Provided material START

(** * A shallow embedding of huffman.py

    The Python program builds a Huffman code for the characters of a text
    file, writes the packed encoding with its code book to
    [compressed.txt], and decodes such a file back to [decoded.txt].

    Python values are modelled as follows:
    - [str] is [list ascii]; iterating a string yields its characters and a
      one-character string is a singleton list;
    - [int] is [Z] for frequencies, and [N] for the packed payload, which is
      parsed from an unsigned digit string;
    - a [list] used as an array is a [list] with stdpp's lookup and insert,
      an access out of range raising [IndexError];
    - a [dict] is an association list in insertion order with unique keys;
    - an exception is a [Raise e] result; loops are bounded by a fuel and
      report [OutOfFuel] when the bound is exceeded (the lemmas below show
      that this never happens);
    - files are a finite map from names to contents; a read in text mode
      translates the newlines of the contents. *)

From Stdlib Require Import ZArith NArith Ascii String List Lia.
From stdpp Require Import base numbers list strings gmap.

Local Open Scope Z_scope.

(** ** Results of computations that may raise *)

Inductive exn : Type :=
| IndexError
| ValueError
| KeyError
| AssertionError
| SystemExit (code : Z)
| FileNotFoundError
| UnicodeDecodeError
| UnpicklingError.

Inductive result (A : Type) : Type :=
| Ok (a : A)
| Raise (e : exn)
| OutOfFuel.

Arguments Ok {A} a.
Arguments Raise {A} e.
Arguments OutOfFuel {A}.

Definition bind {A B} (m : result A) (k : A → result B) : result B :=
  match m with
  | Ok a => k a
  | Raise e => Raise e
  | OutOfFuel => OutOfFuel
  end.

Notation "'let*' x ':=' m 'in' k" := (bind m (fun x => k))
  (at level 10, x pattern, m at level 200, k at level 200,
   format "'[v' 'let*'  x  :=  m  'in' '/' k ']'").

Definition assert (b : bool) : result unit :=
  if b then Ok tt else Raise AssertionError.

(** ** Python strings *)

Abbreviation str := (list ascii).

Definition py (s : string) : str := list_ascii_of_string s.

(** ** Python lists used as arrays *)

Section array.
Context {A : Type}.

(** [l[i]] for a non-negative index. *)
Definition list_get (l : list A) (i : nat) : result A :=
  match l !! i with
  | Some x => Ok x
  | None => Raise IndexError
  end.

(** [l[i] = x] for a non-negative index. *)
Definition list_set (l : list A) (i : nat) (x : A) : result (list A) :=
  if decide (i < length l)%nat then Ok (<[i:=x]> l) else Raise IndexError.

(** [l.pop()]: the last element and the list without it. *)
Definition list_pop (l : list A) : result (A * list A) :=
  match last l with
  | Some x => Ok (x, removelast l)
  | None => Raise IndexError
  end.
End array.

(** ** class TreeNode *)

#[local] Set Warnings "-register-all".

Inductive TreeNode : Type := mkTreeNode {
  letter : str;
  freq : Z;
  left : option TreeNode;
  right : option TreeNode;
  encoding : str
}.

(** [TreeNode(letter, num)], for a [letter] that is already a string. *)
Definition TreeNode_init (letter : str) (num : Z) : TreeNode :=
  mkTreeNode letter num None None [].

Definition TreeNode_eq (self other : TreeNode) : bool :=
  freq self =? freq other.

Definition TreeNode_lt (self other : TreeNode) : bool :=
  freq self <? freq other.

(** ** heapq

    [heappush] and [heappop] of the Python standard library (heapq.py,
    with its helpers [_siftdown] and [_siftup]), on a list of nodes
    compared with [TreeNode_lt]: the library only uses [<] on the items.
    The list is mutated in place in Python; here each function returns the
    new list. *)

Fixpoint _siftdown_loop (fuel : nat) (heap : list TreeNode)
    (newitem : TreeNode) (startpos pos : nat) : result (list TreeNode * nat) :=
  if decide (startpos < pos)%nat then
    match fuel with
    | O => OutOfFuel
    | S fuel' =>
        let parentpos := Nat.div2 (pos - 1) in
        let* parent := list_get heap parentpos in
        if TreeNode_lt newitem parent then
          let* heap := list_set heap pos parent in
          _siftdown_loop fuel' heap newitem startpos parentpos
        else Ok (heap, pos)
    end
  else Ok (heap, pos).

Provided material END

#### The task:
The answer must be every line of the records that holds the string "bind".

#### Your response:
Definition bind {A B} (m : result A) (k : A → result B) : result B :=
Notation "'let*' x ':=' m 'in' k" := (bind m (fun x => k))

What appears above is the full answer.